▶ What needs to be done
From the line containing "destruct (played_holes (scores" to the last line of the records, please reproduce every line exactly and nothing more.

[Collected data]
== Segment start ==

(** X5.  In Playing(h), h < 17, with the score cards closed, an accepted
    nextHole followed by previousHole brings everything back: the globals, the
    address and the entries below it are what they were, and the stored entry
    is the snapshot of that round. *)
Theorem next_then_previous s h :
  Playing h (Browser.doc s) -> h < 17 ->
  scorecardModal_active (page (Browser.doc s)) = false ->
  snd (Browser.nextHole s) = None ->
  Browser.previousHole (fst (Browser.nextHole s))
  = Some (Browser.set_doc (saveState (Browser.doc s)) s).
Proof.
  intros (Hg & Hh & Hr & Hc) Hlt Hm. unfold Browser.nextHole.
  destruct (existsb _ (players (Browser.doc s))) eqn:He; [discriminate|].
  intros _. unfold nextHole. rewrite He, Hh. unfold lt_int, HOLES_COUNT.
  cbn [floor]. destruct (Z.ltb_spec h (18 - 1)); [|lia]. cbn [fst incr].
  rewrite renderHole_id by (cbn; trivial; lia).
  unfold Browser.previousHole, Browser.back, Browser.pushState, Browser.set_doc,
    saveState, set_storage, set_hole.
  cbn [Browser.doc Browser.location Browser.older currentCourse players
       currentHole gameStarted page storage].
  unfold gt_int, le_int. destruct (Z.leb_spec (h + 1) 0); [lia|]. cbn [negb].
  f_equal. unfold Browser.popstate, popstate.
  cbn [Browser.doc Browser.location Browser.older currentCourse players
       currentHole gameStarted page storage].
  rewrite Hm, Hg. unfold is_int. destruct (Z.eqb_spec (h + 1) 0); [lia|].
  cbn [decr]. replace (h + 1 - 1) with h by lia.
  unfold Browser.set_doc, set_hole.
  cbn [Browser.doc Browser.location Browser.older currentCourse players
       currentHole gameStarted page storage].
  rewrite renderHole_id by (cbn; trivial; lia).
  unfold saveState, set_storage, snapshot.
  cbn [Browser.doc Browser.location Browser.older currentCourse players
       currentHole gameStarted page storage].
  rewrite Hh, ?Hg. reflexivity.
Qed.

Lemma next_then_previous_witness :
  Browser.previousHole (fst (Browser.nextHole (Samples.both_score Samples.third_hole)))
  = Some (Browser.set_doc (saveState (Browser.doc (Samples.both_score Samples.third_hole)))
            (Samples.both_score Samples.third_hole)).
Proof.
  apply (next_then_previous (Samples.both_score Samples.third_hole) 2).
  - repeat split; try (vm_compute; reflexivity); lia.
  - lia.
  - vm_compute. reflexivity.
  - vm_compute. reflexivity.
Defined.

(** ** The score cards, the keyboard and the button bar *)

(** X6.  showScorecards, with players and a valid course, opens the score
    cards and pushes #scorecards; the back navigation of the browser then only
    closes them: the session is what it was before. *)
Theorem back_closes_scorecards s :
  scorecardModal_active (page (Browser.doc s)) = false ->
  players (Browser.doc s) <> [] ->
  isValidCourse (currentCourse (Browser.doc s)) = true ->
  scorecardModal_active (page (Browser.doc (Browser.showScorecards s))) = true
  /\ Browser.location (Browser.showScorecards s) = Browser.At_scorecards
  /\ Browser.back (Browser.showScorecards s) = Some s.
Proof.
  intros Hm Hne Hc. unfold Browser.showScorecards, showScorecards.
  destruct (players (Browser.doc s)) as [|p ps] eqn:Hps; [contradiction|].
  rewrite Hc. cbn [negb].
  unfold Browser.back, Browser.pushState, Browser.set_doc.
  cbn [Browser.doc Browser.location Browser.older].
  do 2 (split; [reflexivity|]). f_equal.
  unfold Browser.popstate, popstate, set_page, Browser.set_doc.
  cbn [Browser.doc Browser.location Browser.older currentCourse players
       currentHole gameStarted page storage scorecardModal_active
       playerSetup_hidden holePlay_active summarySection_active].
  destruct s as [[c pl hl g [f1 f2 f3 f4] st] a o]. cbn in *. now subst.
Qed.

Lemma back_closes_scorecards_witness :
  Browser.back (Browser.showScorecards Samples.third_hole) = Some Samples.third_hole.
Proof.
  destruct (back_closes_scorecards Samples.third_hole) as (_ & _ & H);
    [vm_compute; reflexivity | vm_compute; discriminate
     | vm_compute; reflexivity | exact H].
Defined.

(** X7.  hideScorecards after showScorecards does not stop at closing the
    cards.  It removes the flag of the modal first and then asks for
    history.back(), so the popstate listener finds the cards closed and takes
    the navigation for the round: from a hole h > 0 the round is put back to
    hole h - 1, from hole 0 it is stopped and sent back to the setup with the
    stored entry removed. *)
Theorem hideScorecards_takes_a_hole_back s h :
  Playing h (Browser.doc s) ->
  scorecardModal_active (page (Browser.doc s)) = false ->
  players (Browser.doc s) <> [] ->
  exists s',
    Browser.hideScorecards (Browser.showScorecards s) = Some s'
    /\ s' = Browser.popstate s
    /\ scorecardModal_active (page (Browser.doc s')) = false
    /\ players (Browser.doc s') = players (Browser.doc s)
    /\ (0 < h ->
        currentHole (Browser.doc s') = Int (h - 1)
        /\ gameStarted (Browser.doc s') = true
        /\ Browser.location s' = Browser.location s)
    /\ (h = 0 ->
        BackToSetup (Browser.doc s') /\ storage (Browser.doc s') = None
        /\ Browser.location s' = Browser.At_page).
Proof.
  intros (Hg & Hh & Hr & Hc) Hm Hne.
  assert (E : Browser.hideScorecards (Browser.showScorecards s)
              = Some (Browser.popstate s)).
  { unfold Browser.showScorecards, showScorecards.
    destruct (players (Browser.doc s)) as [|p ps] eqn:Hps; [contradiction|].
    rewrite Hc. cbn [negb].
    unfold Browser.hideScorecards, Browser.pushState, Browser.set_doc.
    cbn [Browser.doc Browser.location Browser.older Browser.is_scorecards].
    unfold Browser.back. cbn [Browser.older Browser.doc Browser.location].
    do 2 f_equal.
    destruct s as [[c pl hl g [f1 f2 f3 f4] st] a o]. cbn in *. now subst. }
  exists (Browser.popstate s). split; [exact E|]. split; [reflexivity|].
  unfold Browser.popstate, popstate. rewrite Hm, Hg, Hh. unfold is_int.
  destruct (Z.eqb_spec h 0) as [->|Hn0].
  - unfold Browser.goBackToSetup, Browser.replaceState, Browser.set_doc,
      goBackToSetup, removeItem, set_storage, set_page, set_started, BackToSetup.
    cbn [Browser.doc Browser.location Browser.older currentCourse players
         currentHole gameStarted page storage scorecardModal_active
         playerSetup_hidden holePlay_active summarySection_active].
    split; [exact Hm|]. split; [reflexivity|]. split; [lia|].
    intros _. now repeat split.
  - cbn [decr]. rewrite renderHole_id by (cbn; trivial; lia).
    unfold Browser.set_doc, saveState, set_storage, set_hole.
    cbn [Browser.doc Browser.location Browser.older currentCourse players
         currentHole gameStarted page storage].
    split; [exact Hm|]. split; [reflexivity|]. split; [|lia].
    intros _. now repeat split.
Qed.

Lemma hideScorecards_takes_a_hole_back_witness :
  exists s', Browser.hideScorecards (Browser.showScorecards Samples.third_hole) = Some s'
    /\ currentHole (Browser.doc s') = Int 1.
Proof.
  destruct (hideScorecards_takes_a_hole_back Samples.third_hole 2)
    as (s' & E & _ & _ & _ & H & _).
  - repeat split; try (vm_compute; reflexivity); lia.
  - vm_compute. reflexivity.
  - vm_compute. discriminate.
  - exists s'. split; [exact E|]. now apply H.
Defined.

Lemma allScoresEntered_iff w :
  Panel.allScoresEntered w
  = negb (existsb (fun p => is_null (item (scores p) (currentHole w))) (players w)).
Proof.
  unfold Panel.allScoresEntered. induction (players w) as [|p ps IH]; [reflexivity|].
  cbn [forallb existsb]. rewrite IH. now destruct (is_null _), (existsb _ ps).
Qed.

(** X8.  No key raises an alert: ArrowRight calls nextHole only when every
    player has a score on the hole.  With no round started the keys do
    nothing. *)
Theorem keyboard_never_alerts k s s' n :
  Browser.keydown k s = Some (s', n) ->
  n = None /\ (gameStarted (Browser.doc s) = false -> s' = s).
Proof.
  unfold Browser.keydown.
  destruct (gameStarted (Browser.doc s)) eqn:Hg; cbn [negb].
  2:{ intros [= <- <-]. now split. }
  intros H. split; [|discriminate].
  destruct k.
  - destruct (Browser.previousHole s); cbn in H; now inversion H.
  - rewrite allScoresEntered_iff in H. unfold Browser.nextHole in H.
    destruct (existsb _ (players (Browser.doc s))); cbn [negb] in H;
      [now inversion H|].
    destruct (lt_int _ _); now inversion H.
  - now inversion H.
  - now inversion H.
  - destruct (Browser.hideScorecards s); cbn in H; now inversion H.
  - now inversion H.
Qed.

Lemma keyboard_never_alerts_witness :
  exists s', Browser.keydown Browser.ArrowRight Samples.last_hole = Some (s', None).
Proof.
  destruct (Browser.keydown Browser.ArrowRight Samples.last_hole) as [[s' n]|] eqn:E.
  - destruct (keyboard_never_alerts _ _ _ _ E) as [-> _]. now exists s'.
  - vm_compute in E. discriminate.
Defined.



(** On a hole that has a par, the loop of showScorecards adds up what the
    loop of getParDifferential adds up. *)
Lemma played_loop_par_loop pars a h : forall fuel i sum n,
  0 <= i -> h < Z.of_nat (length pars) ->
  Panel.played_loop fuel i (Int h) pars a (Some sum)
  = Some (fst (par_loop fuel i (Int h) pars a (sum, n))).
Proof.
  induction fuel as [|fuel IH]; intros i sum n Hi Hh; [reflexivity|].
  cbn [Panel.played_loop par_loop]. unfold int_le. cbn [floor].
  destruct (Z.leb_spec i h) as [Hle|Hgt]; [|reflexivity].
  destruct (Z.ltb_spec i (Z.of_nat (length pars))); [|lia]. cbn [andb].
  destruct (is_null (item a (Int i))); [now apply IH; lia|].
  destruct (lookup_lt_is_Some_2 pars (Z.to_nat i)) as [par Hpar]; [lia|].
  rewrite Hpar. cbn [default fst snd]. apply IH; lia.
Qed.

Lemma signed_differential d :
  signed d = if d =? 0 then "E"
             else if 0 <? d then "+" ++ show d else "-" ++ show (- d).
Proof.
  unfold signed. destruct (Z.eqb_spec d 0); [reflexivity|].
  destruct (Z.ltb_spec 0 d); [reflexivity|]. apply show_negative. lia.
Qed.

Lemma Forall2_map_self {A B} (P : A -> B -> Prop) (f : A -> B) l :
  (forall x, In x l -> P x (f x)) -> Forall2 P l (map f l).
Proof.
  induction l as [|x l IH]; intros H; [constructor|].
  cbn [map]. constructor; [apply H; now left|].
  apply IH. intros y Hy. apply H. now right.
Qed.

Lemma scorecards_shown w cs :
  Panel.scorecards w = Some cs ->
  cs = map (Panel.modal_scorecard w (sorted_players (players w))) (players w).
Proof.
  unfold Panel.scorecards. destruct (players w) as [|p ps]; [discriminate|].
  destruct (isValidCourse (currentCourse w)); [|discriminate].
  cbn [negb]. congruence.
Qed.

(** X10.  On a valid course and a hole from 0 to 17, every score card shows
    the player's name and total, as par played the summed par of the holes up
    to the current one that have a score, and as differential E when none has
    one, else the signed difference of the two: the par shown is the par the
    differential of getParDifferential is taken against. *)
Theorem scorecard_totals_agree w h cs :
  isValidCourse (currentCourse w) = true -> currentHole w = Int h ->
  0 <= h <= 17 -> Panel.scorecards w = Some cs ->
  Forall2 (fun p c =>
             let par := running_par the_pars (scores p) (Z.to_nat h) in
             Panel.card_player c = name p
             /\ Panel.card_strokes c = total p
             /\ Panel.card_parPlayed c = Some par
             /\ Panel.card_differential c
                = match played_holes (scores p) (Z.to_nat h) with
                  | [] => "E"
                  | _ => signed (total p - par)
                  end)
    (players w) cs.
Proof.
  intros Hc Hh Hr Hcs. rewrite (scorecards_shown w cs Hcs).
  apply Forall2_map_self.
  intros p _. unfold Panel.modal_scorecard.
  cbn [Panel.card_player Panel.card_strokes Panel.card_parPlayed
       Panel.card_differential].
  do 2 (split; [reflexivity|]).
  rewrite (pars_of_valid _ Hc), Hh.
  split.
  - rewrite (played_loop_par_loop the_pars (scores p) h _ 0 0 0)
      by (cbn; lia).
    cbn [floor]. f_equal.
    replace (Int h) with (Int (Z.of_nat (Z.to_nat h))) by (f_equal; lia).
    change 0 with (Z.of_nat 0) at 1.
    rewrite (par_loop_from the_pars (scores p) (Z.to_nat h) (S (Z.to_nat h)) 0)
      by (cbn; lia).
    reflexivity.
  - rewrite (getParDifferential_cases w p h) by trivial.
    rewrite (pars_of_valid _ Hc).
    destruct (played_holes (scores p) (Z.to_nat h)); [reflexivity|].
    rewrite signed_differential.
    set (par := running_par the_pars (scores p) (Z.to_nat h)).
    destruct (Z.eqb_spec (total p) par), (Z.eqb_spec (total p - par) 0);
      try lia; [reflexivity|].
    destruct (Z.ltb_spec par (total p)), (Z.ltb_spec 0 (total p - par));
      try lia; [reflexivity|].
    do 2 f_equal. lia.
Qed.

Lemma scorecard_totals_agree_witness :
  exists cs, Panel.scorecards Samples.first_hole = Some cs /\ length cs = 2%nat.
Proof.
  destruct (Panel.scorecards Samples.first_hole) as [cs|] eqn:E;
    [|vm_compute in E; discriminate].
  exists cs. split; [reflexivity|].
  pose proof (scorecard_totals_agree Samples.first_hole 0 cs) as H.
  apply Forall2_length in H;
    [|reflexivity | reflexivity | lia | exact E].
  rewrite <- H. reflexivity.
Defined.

== Segment end ==

▶ Response to this exercise
    destruct (played_holes (scores p) (Z.to_nat h)); [reflexivity|].
    rewrite signed_differential.
    set (par := running_par the_pars (scores p) (Z.to_nat h)).
    destruct (Z.eqb_spec (total p) par), (Z.eqb_spec (total p - par) 0);
      try lia; [reflexivity|].
    destruct (Z.ltb_spec par (total p)), (Z.ltb_spec 0 (total p - par));
      try lia; [reflexivity|].
    do 2 f_equal. lia.
Qed.

Lemma scorecard_totals_agree_witness :
  exists cs, Panel.scorecards Samples.first_hole = Some cs /\ length cs = 2%nat.
Proof.
  destruct (Panel.scorecards Samples.first_hole) as [cs|] eqn:E;
    [|vm_compute in E; discriminate].
  exists cs. split; [reflexivity|].
  pose proof (scorecard_totals_agree Samples.first_hole 0 cs) as H.
  apply Forall2_length in H;
    [|reflexivity | reflexivity | lia | exact E].
  rewrite <- H. reflexivity.
Defined.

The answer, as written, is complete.